> Collected data entries:

<<<<

Lemma boundaryL_at a s : boundaryL a ↔ bool_decide (String.length a = 0%nat) || noWordAt (a +:+ s) (String.length a - 1) = true.
Proof.
  destruct (string_snoc_inv a) as [->|(t & c & ->)].
  - split; [done|]. intros _ a' c Ha. apply (f_equal String.length) in Ha. rewrite string_length_app in Ha. cbn in Ha. lia.
  - rewrite string_length_app. cbn [String.length]. rewrite bool_decide_false by lia. cbn [orb]. unfold noWordAt.
    replace (String.length t + 1 - 1)%nat with (String.length t) by lia.
    rewrite <- string_app_assoc, string_app_cons, get_app_length, negb_true_iff. split.
    + intros Hb. by apply (Hb t).
    + intros Hc a' c' Heq. apply string_app_inj_len in Heq as [_ [= <-]]; done.
Qed.

Lemma boundaryR_at p b : boundaryR b ↔ bool_decide (String.length p = String.length (p +:+ b)) || noWordAt (p +:+ b) (String.length p) = true.
Proof.
  destruct b as [|c b].
  - rewrite string_app_nil_r, bool_decide_true by done. split; [done|]. intros _ c b [=].
  - rewrite string_length_app. cbn [String.length]. rewrite bool_decide_false by lia. cbn [orb]. unfold noWordAt. rewrite get_app_length, negb_true_iff.
    split; [intros Hb; by apply (Hb c b)|]. intros Hc c' b' [= <- <-]. done.
Qed.

(** An occurrence of the word at a position, with both boundaries. *)
Definition wordAt (text word : string) (p : nat) : bool :=
  String.prefix word (dropBytes p text) &&
  ((bool_decide (p = 0%nat) || noWordAt text (p - 1)) && (bool_decide (p + String.length word = String.length text)%nat || noWordAt text (p + String.length word))).

Lemma wordAt_spec text word : (∃ p, (p ≤ String.length text)%nat ∧ wordAt text word p = true) ↔
  ∃ a b, text = a +:+ word +:+ b ∧ boundaryL a ∧ boundaryR b.
Proof.
  split.
  - intros (p & Hp & Hw). unfold wordAt in Hw. rewrite !andb_true_iff in Hw. destruct Hw as (Ho & Hl & Hr). apply prefix_HasPrefix in Ho as [b Hb].
    pose proof (takeBytes_dropBytes p text) as Ht. rewrite Hb in Ht. pose proof (length_takeBytes p text Hp) as Hlen.
    exists (takeBytes p text), b. split; [done|]. split.
    + apply (boundaryL_at _ (word +:+ b)). by rewrite Hlen, Ht.
    + apply (boundaryR_at (takeBytes p text +:+ word)). rewrite string_length_app, Hlen, <- string_app_assoc, Ht. done.
  - intros (a & b & -> & Ha & Hb). exists (String.length a). split; [rewrite string_length_app; lia|]. unfold wordAt. rewrite !andb_true_iff. split_and!.
    + rewrite dropBytes_app. apply prefix_HasPrefix. eauto.
    + by apply boundaryL_at.
    + apply (boundaryR_at (a +:+ word)) in Hb. by rewrite string_length_app, <- string_app_assoc in Hb.
Qed.

Lemma containsWordFrom_spec fuel text word idx : word ≠ "" → (idx ≤ String.length text)%nat → (String.length text - idx < fuel)%nat →
  containsWordFrom fuel text word idx = true ↔ ∃ p, (idx ≤ p ≤ String.length text)%nat ∧ wordAt text word p = true.
Proof.
  intros Hne. revert idx. induction fuel as [|fuel IH]; intros idx Hidx Hf; [lia|]. cbn [containsWordFrom].
  destruct (Index (dropBytes idx text) word) as [i|] eqn:Ei.
  - pose proof (Index_occurs _ _ _ Ei) as Ho. rewrite dropBytes_add in Ho.
    assert (idx + i + String.length word ≤ String.length text)%nat as Hle.
    { apply prefix_HasPrefix in Ho as [t Ht]. apply (f_equal String.length) in Ht. rewrite length_dropBytes, string_length_app in Ht.
      assert (String.length word ≠ 0)%nat by (by destruct word). lia. }
    assert (0 < String.length word)%nat by (destruct word; [done|cbn; lia]).
    assert (∀ p, (idx ≤ p < idx + i)%nat → wordAt text word p = false) as Hbefore.
    { intros p Hp. unfold wordAt. replace p with (idx + (p - idx))%nat at 1 by lia. rewrite <- dropBytes_add.
      by rewrite (Index_first _ _ _ _ Ei) by lia. }
    set (ok := (bool_decide (idx + i = 0)%nat || _) && _). assert (wordAt text word (idx + i) = ok) as Hok by (unfold wordAt; by rewrite Ho).
    destruct ok.
    + split; [|done]. intros _. exists (idx + i)%nat. split; [lia|done].
    + rewrite IH by lia. split; intros (p & Hp & Hw); exists p; (split; [|done]); [lia|].
      destruct (decide (p < idx + i)%nat); [rewrite Hbefore in Hw by lia; done|]. destruct (decide (p = (idx + i)%nat)) as [->|]; [congruence|lia].
  - split; [done|]. intros (p & Hp & Hw). unfold wordAt in Hw. replace p with (idx + (p - idx))%nat in Hw at 1 by lia.
    rewrite <- dropBytes_add, (Index_None_occurs _ _ _ Ei) in Hw. done.
Qed.

Lemma containsWord_spec text word : word ≠ "" →
  containsWord text word = true ↔ ∃ a b, text = a +:+ word +:+ b ∧ boundaryL a ∧ boundaryR b.
Proof.
  intros Hne. unfold containsWord. rewrite containsWordFrom_spec by (done || lia). rewrite <- wordAt_spec.
  split; intros (p & Hp & Hw); exists p; (split; [lia|done]).
Qed.

(** ** Properties *)

(** The text has the word, bounded by characters that are not of a word. *)
Definition hasWord (text word : string) : Prop := ∃ a b, text = a +:+ word +:+ b ∧ boundaryL a ∧ boundaryR b.

Lemma existsb_words text ws : (∀ w, w ∈ ws → w ≠ "") → existsb (containsWord text) ws = true ↔ ∃ w, w ∈ ws ∧ hasWord text w.
Proof.
  intros Hne. rewrite existsb_exists. unfold hasWord. split; intros (w & Hin & Hw); exists w.
  - apply list_elem_of_In in Hin. split; [done|]. apply containsWord_spec; [by apply Hne|done].
  - split; [by apply list_elem_of_In|]. apply containsWord_spec; [by apply Hne|done].
Qed.

Lemma existsb_texts text ws : existsb (strContains text) ws = true ↔ ∃ w, w ∈ ws ∧ ∃ a b, text = a +:+ w +:+ b.
Proof.
  rewrite existsb_exists. split; intros (w & Hin & Hw); exists w; (split; [by apply list_elem_of_In|]); by apply strContains_spec.
Qed.

(** C34. The task of a prompt follows the classifier for reasoning and otherwise the prompt's
    words, whatever their case: code exactly when one of the code words stands in it as a
    whole word, else creative or analysis exactly when one of their phrases occurs; so no
    word inside another one decides (capital does not mean api). *)
Theorem task_exact label prompt :
  let l := lower prompt in
  let code := ∃ w, w ∈ codeKeywords ∧ hasWord l w in
  let creative := ∃ w, w ∈ creativeKeywords ∧ ∃ a b, l = a +:+ w +:+ b in
  let analysis := ∃ w, w ∈ analysisKeywords ∧ ∃ a b, l = a +:+ w +:+ b in
  (inferTask label prompt = "reasoning" ↔ label = LabelReasoning) ∧
  (inferTask label prompt = "code" ↔ label ≠ LabelReasoning ∧ code) ∧
  (inferTask label prompt = "creative" ↔ label ≠ LabelReasoning ∧ ¬ code ∧ creative) ∧
  (inferTask label prompt = "analysis" ↔ label ≠ LabelReasoning ∧ ¬ code ∧ ¬ creative ∧ analysis) ∧
  (inferTask label prompt = "factual" ↔ label ≠ LabelReasoning ∧ ¬ code ∧ ¬ creative ∧ ¬ analysis).
Proof.
  cbv zeta. assert (∀ w, w ∈ codeKeywords → w ≠ "") as Hne 
    by (assert (¬ ("" ∈ codeKeywords)) by (apply (bool_decide_eq_false_1 _); vm_compute; reflexivity); by intros w Hin ->).
  pose proof (existsb_words (lower prompt) codeKeywords Hne) as Hc. pose proof (existsb_texts (lower prompt) creativeKeywords) as Hr.
  pose proof (existsb_texts (lower prompt) analysisKeywords) as Ha. unfold inferTask. cbv zeta.
  destruct (decide (label = LabelReasoning)); [split_and!; naive_solver|].
  destruct (existsb (containsWord _) _), (existsb (strContains _) creativeKeywords), (existsb (strContains _) analysisKeywords); split_and!; naive_solver.
Qed.

(** One facet through a history. *)
Definition facetAfter (name : string) (cur : option Facet) (op : FacetCall) : option Facet :=
  match op with
  | RegisterFacet (Some a) =>
      if decide (raName a = name ∧ TrimSpace (raName a) ≠ "" ∧ TrimSpace (raDescription a) ≠ "" ∧ raValues a ≠ [] ∧ cur = None)
      then Some {| FName := raName a; FDescription := raDescription a; FValues := raValues a; Dynamic := true |} else cur
  | UnregisterFacet (Some m) => if decide (m = name ∧ TrimSpace m ≠ "") then None else cur
  | _ => cur
  end.

Definition registryOk (r : FacetRegistry) : Prop := ∀ n f, r !! n = Some f → FName f = n.

Section histories.
Context `{FacetRangeLaws, SliceSortLaws}.

Lemma facetStep_lookup url op r n : (facetStep url op r).2 !! n = facetAfter n (r !! n) op.
Proof.
  destruct op as [| |[a|]|[m|]]; try done; cbn [facetStep facetAfter].
  - unfold registerFacet. destruct (decide (TrimSpace (raName a) = "")) as [Hn|Hn]; [by rewrite decide_False by tauto|].
    destruct (decide (TrimSpace (raDescription a) = "")); [by rewrite decide_False by tauto|]. destruct (decide (raValues a = [])); [by rewrite decide_False by tauto|].
    unfold Register. cbn [FName]. destruct (decide (raName a = "")) as [He|He]; [by rewrite He in Hn|].
    destruct (r !! raName a) as [f|] eqn:Ef; cbn [snd].
    + rewrite decide_False; [done|]. intros (<- & _ & _ & _ & ?). congruence.
    + destruct (decide (raName a = n)) as [<-|Hne]; [rewrite lookup_insert_eq, decide_True by done; done|]. rewrite lookup_insert_ne, decide_False by tauto. done.
  - unfold unregisterFacet. destruct (decide (TrimSpace m = "")) as [Hn|Hn]; [by rewrite decide_False by tauto|].
    unfold Unregister. destruct (r !! m) as [f|] eqn:Ef; cbn [snd].
    + destruct (decide (m = n)) as [->|Hne]; [by rewrite lookup_delete_eq, decide_True|]. by rewrite lookup_delete_ne, decide_False by tauto.
    + destruct (decide (m = n ∧ TrimSpace m ≠ "")) as [[-> _]|]; [done|done].
Qed.

Lemma facetStep_ok url op r : registryOk r → registryOk (facetStep url op r).2.
Proof.
  intros Hok n f. rewrite facetStep_lookup. destruct op as [| |[a|]|[m|]]; cbn [facetAfter]; try apply Hok.
  - destruct (decide _) as [(<- & _)|]; [by intros [= <-]|apply Hok].
  - destruct (decide _); [done|apply Hok].
Qed.

(** After any history of the facet tools, a facet is registered exactly when its own
    registrations and removals say so, whatever happened to the others: the first accepted
    registration counts until the name is removed, and the three built-in facets are there
    from the start.  list_facets answers exactly the registered facets, each once, by name. *)
Theorem facets_exact url ops :
  let r := (trace (facetStep url) NewFacetRegistry ops).2 in
  (∀ n, r !! n = foldl (facetAfter n) (NewFacetRegistry !! n) ops) ∧
  StronglySorted facetNameLe (List_ r) ∧ NoDup (FName <$> List_ r) ∧ (∀ f, f ∈ List_ r ↔ r !! FName f = Some f).
Proof.
  cbv zeta. assert (registryOk NewFacetRegistry) as Hok0.
  { intros n f Hf. assert (map_Forall (λ n f, FName f = n) NewFacetRegistry) as HM by (apply (bool_decide_eq_true_1 _); vm_compute; reflexivity). by apply HM in Hf. }
  assert (registryOk (trace (facetStep url) NewFacetRegistry ops).2) as Hok by (apply trace_invariant; [intros; by apply facetStep_ok|done]).
  split.
  - intros n. generalize NewFacetRegistry. clear. induction ops as [|op ops IH]; intros r; [done|]. rewrite trace_cons. cbn [foldl]. by rewrite IH, facetStep_lookup.
  - set (r := (trace _ _ _).2) in *. unfold List_. split; [apply sort_sorted; apply _|]. split.
    + rewrite (fmap_Permutation FName _ _ (sort_perm facetNameLe _)). pose proof (facet_range_perm r) as Hp.
      rewrite (fmap_Permutation FName _ _ (fmap_Permutation snd _ _ Hp)). rewrite <- list_fmap_compose.
      rewrite (list_fmap_ext _ fst (map_to_list r)); [apply NoDup_fst_map_to_list|]. intros i [n f] Hi. cbn. apply Hok.
      apply elem_of_map_to_list. by eapply list_elem_of_lookup_2.
    + intros f. rewrite (sort_perm facetNameLe), list_elem_of_fmap. split.
      * intros ([n f'] & -> & Hin). cbn. apply (elem_of_range facet_range) in Hin. by rewrite (Hok _ _ Hin).
      * intros Hf. exists (FName f, f). split; [done|]. by apply (elem_of_range facet_range).
Qed.
End histories.

(** ** Trying it *)

#[local] Instance sample_range : FacetRange := map_to_list.
#[local] Instance sample_range_laws : FacetRangeLaws := GoRange_map_to_list.
#[local] Instance sample_facet_sort : SliceSort := mergeSlice.
#[local] Instance sample_facet_sort_laws : SliceSortLaws := mergeSlice_laws.

Definition sample_facet_calls : list FacetCall := [
  RegisterFacet (Some {| raName := "tone"; raDescription := "Tone"; raValues := ["dry"] |});
  RegisterFacet (Some {| raName := "tone"; raDescription := "Another"; raValues := ["wet"] |}); UnregisterFacet (Some "task"); ListFacets].

Lemma facets_exact_witness :
  FName <$> List_ (trace (facetStep "") NewFacetRegistry sample_facet_calls).2 = ["complexity"; "thinking"; "tone"] ∧
  NoDup (FName <$> List_ (trace (facetStep "") NewFacetRegistry sample_facet_calls).2).
Proof.
  split; [vm_compute; reflexivity|]. exact (proj1 (proj2 (proj2 (facets_exact "" sample_facet_calls)))).
Defined.

(** The classifier's other labels are not used, and only the three fixed facets are
    answered: a prompt classified as code without a code word is factual. *)
Lemma code_label_is_ignored :
  classifyPrompt "http://c" (Some "Fix the null pointer in auth") (Answer 200 (BodyOK ["code"] None)) 0 = inr (Classified "factual" "low" "false").
Proof. vm_compute. reflexivity. Qed.

Example capital_is_no_api : inferTask LabelGeneral "What is the capital of France?" = "factual" ∧ inferTask LabelGeneral "Call the API." = "code".
Proof. vm_compute. done. Qed.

>>>>

> Problem to work on: Repeat only the stretch of lines that opens with the line containing "Proof. vm_compute. reflexivity. Qed." and closes with the final line of the entries, both included, exactly as written.

> Written response:
Proof. vm_compute. reflexivity. Qed.

Example capital_is_no_api : inferTask LabelGeneral "What is the capital of France?" = "factual" ∧ inferTask LabelGeneral "Call the API." = "code".
Proof. vm_compute. done. Qed.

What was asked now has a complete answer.